For more information about malaria, please refer to the CDC’s website concerning malaria.
There are several different types of anti-malaria prophylaxis pills. The appropriateness of each depends on what your doctor recommends.
Malarone, a mix of atovaquone and proguanil hydrochloride, is what CHI recommends most often. It is generally regarded as being more effective than any other drug against malaria. It only needs to be taken for a two days before and seven days after the trip and is therefore well suited for shorter trips, although it is said that it can be used for up to three months. We have noticed little to no side effects. The pills are quite expensive though, usually working out around $5 to $10 per day for cash paying.
Lariam, whose active component is mefloquine, was the drug most used before Malarone. However, recent studies have attributed Lariam to many side effects including nightmares, paranoia and other mind-altering experiences. The pills usually have to be taken for weeks before and after the trip. More serious side effects include depression or anxiety, sight or hearing issues, severe headaches, fits or changes in heart rhythms. CHI DOES NOT recommend Lariam.
Doxycycline is an antibiotic which tends to be recommended when both of the above are not considered appropriate. Like Malarone it only needs to be started a few days before departure. Unlike Malarone it can be used by travelers with epilepsy, although if they are taking any drugs for that condition then they may impair the level of protection. There is a 1% to 3% chance of allergic skin reactions developing in sunlight, in which case the drug needs to be stopped.
Chloroquine and Proguanil are rarely recommended these days since some mosquitoes have developed a resistance and the drug is therefore no longer offering effective protection. However they may still be considered if the above drugs are considered inappropriate.
Avoid Mosquitoes All Together
Just to re-emphasize, the most important thing that you can do to avoid malaria is to take malaria prophylaxis pills, as described above.
After that, the most important weapon in avoiding malaria is to avoid getting bitten by mosquitoes in the first place, especially between the hours of dusk and dawn. Here are our top tips:
- From late afternoon you should change into clothes which cover your skin, including long pants/trousers and long sleeved shirts. Since many areas can be quite warm, it may be better to wear all-cotton clothing.
- Cover all exposed skin with a strong insect repellent spray, preferably with 30% or 50% diethyltoluamide (DEET) as the active ingredient. Also bear in mind that mosquitoes will bite through thinner layers and are particularly active around floor level, so spray under your socks and on your lower legs. If you prefer to avoid synthetic chemicals then natural alternatives based on pyrethrum flowers or lemon grass (citronella) may also be effective.

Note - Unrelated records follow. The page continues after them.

(** * Builtin-library composition of the ispc compiler (src/builtins.cpp)

    A shallow embedding of the functions of [builtins.cpp] that link the
    precompiled bitcode libraries into the module under construction, demote
    linkage, anchor persistent functions in [llvm.compiler.used], prune with
    dead-code elimination and cross-check intrinsic signatures.

    The LLVM objects the code manipulates (modules, functions, global
    variables, constants, use lists) are modelled by the records of the first
    part; the functions of [builtins.cpp] follow, with their names. *)

From stdpp Require Import base gmap sets list strings pretty.

Open Scope string_scope.
Open Scope list_scope.
Open Scope nat_scope.

(** ** LLVM IR objects *)

(** [llvm::GlobalValue::LinkageTypes]. *)
Inductive LinkageTypes :=
  | ExternalLinkage
  | AvailableExternallyLinkage
  | LinkOnceAnyLinkage
  | LinkOnceODRLinkage
  | WeakAnyLinkage
  | WeakODRLinkage
  | AppendingLinkage
  | InternalLinkage
  | PrivateLinkage
  | ExternalWeakLinkage
  | CommonLinkage.

Global Instance LinkageTypes_eq_dec : EqDecision LinkageTypes.
Proof. solve_decision. Defined.

(** [GlobalValue::isLocalLinkage]. *)
Definition isLocalLinkage (l : LinkageTypes) : bool :=
  match l with
  | InternalLinkage | PrivateLinkage => true
  | _ => false
  end.

(** [GlobalValue::isDiscardableIfUnused]: linkonce, local and
    available-externally symbols may be dropped when nothing refers to them. *)
Definition isDiscardableIfUnused (l : LinkageTypes) : bool :=
  match l with
  | LinkOnceAnyLinkage | LinkOnceODRLinkage
  | InternalLinkage | PrivateLinkage
  | AvailableExternallyLinkage => true
  | _ => false
  end.

Inductive VisibilityTypes :=
  | DefaultVisibility
  | HiddenVisibility
  | ProtectedVisibility.

Global Instance VisibilityTypes_eq_dec : EqDecision VisibilityTypes.
Proof. solve_decision. Defined.

(** A constant operand.  Global values are referred to by name (names are
    unique in a module's symbol table).  Of a constant expression only
    operand 0 is kept: the expressions met here are casts of a global. *)
Inductive Constant :=
  | GlobalRef (n : string)
  | ConstantExpr (op0 : Constant)
  | ConstantData (d : Z).

Global Instance Constant_eq_dec : EqDecision Constant.
Proof. solve_decision. Defined.

(** The global value a constant is built on, through any wrapping
    expression. *)
Fixpoint stripped_global (c : Constant) : option string :=
  match c with
  | GlobalRef n => Some n
  | ConstantExpr o => stripped_global o
  | ConstantData _ => None
  end.

(** The constants a constant is built from, itself included. *)
Fixpoint subconstants (c : Constant) : list Constant :=
  c :: match c with
       | ConstantExpr o => subconstants o
       | _ => []
       end.

(** [llvm::isa<llvm::ConstantArray>] of what [ConstantArray::get] makes of
    the elements of an array of pointers.  An array without elements is
    canonicalised to [ConstantAggregateZero], and so is an array of nulls;
    an array whose elements are all undef, or all poison, to [UndefValue] or
    [PoisonValue]: these have no operands.  Any other list of elements gives
    a [ConstantArray] with the elements as operands.  ([ConstantData d] is a
    pointer constant without operands: null, undef or poison, told apart by
    [d].) *)
Definition isa_ConstantArray (elems : list Constant) : bool :=
  match elems with
  | [] => false
  | ConstantData d :: rest =>
      negb (forallb (fun c => bool_decide (c = ConstantData d)) rest)
  | _ :: _ => true
  end.

Section Builtins.

(** LLVM types are uniqued objects compared by identity; the model keeps
    them abstract, with a decidable equality. *)
Context {LType : Type} `{!EqDecision LType}.

(** [llvm::FunctionType]. *)
Record FnType := {
  ReturnType : LType;
  ParamTypes : list LType;
  isVarArg : bool
}.

Global Instance FnType_eq_dec : EqDecision FnType.
Proof. solve_decision. Defined.

(** [llvm::Function].  [Body] is [None] for a declaration; for a definition
    it lists the constants (global values, mostly) the instructions of the
    body use, one entry per use. *)
Record Function := {
  Name : string;
  FunctionTy : FnType;
  AddressSpace : nat;
  Attributes : list string;
  Linkage : LinkageTypes;
  Visibility : VisibilityTypes;
  DSOLocal : bool;
  Body : option (list Constant)
}.

Global Instance Function_eq_dec : EqDecision Function.
Proof. solve_decision. Defined.

(** [llvm::GlobalVariable].  [Initializer] is [None] for a declaration; for a
    definition it lists the elements of the initializer, which is an array
    of pointers as the marker's is: the constant [ConstantArray::get] makes
    of the elements (see [isa_ConstantArray]). *)
Record GlobalVariable := {
  GName : string;
  GConstant : bool;
  GLinkage : LinkageTypes;
  GVisibility : VisibilityTypes;
  GDSOLocal : bool;
  Initializer : option (list Constant);
  GSection : string
}.

Global Instance GlobalVariable_eq_dec : EqDecision GlobalVariable.
Proof. solve_decision. Defined.

(** [llvm::Module]: the function list and the global list in their order,
    the names of the named metadata nodes, target triple and data layout,
    and the counter the symbol table uses to make a clashing name unique. *)
Record Module := {
  FunctionList : list Function;
  GlobalList : list GlobalVariable;
  NamedMDList : list string;
  TargetTriple : string;
  DataLayout : string;
  LastUnique : nat
}.

Global Instance Module_eq_dec : EqDecision Module.
Proof. solve_decision. Defined.


(** ** Operations of the LLVM API used by [builtins.cpp] *)

(** [Function::isDeclaration], [GlobalVariable::isDeclaration]. *)
Definition isDeclaration (F : Function) : bool :=
  match Body F with None => true | Some _ => false end.

Definition GisDeclaration (G : GlobalVariable) : bool :=
  match Initializer G with None => true | Some _ => false end.

(** [Module::getFunction], [Module::getNamedGlobal]: look a name up in the
    symbol table. *)
Definition getFunction (M : Module) (name : string) : option Function :=
  find (fun F => bool_decide (Name F = name)) (FunctionList M).

Definition getNamedGlobal (M : Module) (name : string) : option GlobalVariable :=
  find (fun G => bool_decide (GName G = name)) (GlobalList M).

(** The names in the symbol table of a module: functions and global
    variables share it. *)
Definition function_names (M : Module) : list string := Name <$> FunctionList M.
Definition global_names (M : Module) : list string := GName <$> GlobalList M.
Definition symbol_names (M : Module) : list string :=
  function_names M ++ global_names M.

(** The operands a global value holds: the uses in a function body, the
    elements of an initializer. *)
Definition function_operands (F : Function) : list Constant :=
  default [] (Body F).
Definition global_operands (G : GlobalVariable) : list Constant :=
  default [] (Initializer G).

(** The operands of the instructions of a module, one entry per operand. *)
Definition instruction_operands (M : Module) : list Constant :=
  FunctionList M ≫= function_operands.

(** The constant arrays of a module.  Constants are uniqued in their
    context: two variables initialized with the same elements share one
    array, which is listed once. *)
Definition module_arrays (M : Module) : list (list Constant) :=
  remove_dups (filter (fun elems => isa_ConstantArray elems)
                      (omap Initializer (GlobalList M))).

(** The constants that stand in a module: the operands of the instructions,
    the elements of the arrays, and what these are built from. *)
Definition module_constants (M : Module) : list Constant :=
  (instruction_operands M ++ mjoin (module_arrays M)) ≫= subconstants.

Definition count_operand (v : Constant) (ops : list Constant) : nat :=
  length (filter (fun c => c = v) ops).

(** [Value::getNumUses]: the length of the use list of [v] in module [M].
    The users of a value are the instructions that have it as an operand,
    one entry per operand; the constant arrays that have it as an element,
    one entry per element of each array; and the constant expression over
    it.  Arrays and expressions are uniqued: a cast of a function that two
    instructions (or an instruction and the marker) hold is one user of the
    function, and an array that two variables are initialized with is one
    user of its elements.  A constant that no instruction and no
    initializer of the module holds any more is taken to be gone, as after
    [Value::removeDeadConstantUsers]; a constant of this kind that lingers
    in the context would add an entry. *)
Definition getNumUses (M : Module) (v : Constant) : nat :=
  count_operand v (instruction_operands M) +
  sum_list_with (count_operand v) (module_arrays M) +
  (if bool_decide (ConstantExpr v ∈ module_constants M) then 1 else 0).

(** [llvm::isa<llvm::Function>(val)]. *)
Definition isa_Function (M : Module) (val : Constant) : bool :=
  match val with
  | GlobalRef n => bool_decide (is_Some (getFunction M n))
  | _ => false
  end.

(** [GlobalValue::setLinkage]: a local linkage resets the visibility to
    default and makes the symbol dso_local. *)
Definition isImplicitDSOLocal (l : LinkageTypes) (v : VisibilityTypes) : bool :=
  isLocalLinkage l ||
  (negb (bool_decide (v = DefaultVisibility)) &&
   negb (bool_decide (l = ExternalWeakLinkage))).

Definition setLinkage (F : Function) (LT : LinkageTypes) : Function :=
  let vis := if isLocalLinkage LT then DefaultVisibility else Visibility F in
  {| Name := Name F; FunctionTy := FunctionTy F; AddressSpace := AddressSpace F;
     Attributes := Attributes F; Linkage := LT; Visibility := vis;
     DSOLocal := if isImplicitDSOLocal LT vis then true else DSOLocal F;
     Body := Body F |}.

Definition GsetLinkage (G : GlobalVariable) (LT : LinkageTypes) : GlobalVariable :=
  let vis := if isLocalLinkage LT then DefaultVisibility else GVisibility G in
  {| GName := GName G; GConstant := GConstant G; GLinkage := LT;
     GVisibility := vis;
     GDSOLocal := if isImplicitDSOLocal LT vis then true else GDSOLocal G;
     Initializer := Initializer G; GSection := GSection G |}.

(** Replacing the function list or the global list of a module. *)
Definition with_functions (M : Module) (fs : list Function) : Module :=
  {| FunctionList := fs; GlobalList := GlobalList M;
     NamedMDList := NamedMDList M; TargetTriple := TargetTriple M;
     DataLayout := DataLayout M; LastUnique := LastUnique M |}.

Definition with_globals (M : Module) (gs : list GlobalVariable) : Module :=
  {| FunctionList := FunctionList M; GlobalList := gs;
     NamedMDList := NamedMDList M; TargetTriple := TargetTriple M;
     DataLayout := DataLayout M; LastUnique := LastUnique M |}.

(** [ValueSymbolTable::makeUniqueName]: a global value inserted under a name
    that is taken gets the name with a dot and the next value of the table's
    counter that is free.  The loop of the original is bounded here by the
    number of names in the table plus one, which is enough to find a free
    one. *)
Fixpoint makeUniqueName (fuel : nat) (taken : list string) (base : string)
    (last : nat) : string * nat :=
  let cand := base +:+ "." +:+ pretty (S last) in
  match fuel with
  | 0 => (cand, S last)
  | S k =>
      if bool_decide (cand ∈ taken) then makeUniqueName k taken base (S last)
      else (cand, S last)
  end.

(** [new llvm::GlobalVariable(M, ...)]: the variable is appended to the
    global list under its name, or under a unique one when the name is
    taken. *)
Definition insertGlobalVariable (M : Module) (G : GlobalVariable) : Module :=
  let taken := symbol_names M in
  let '(name, last) :=
    if bool_decide (GName G ∈ taken)
    then makeUniqueName (S (length taken)) taken (GName G) (LastUnique M)
    else (GName G, LastUnique M) in
  {| FunctionList := FunctionList M;
     GlobalList := GlobalList M ++
       [{| GName := name; GConstant := GConstant G; GLinkage := GLinkage G;
           GVisibility := GVisibility G; GDSOLocal := GDSOLocal G;
           Initializer := Initializer G; GSection := GSection G |}];
     NamedMDList := NamedMDList M; TargetTriple := TargetTriple M;
     DataLayout := DataLayout M; LastUnique := last |}.

(** [GlobalVariable::eraseFromParent] for the variable named [name]. *)
Definition eraseGlobal (M : Module) (name : string) : Module :=
  with_globals M (filter (fun G => GName G ≠ name) (GlobalList M)).

(** ** Results and diagnostics *)

(** [Assert] and [FATAL] abort the compiler; [Error] reports a diagnostic
    and lets the compilation go on. *)
Inductive Result (A : Type) :=
  | Ok (a : A)
  | Fatal (msg : string).
Global Arguments Ok {A} a.
Global Arguments Fatal {A} msg.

- You should avoid leaving lights on unnecessarily. Mosquitoes and other insects are attracted to bright lights and so you should avoid using them whenever practically possible. The most obvious thing is to avoid leaving the lights in your room on while you go to dinner in the evening, especially if you have the windows open.
- Finally, always sleep under a good mosquito net. CHI will be providing every participant with a new mosquito net and it should be used whenever you are sleeping or resting in bed.
Disclaimer : Please note that all of the information on this page and elsewhere in the health section of our website is provided for information only. We suggest that you always refer to a health professional when seeking medical advice.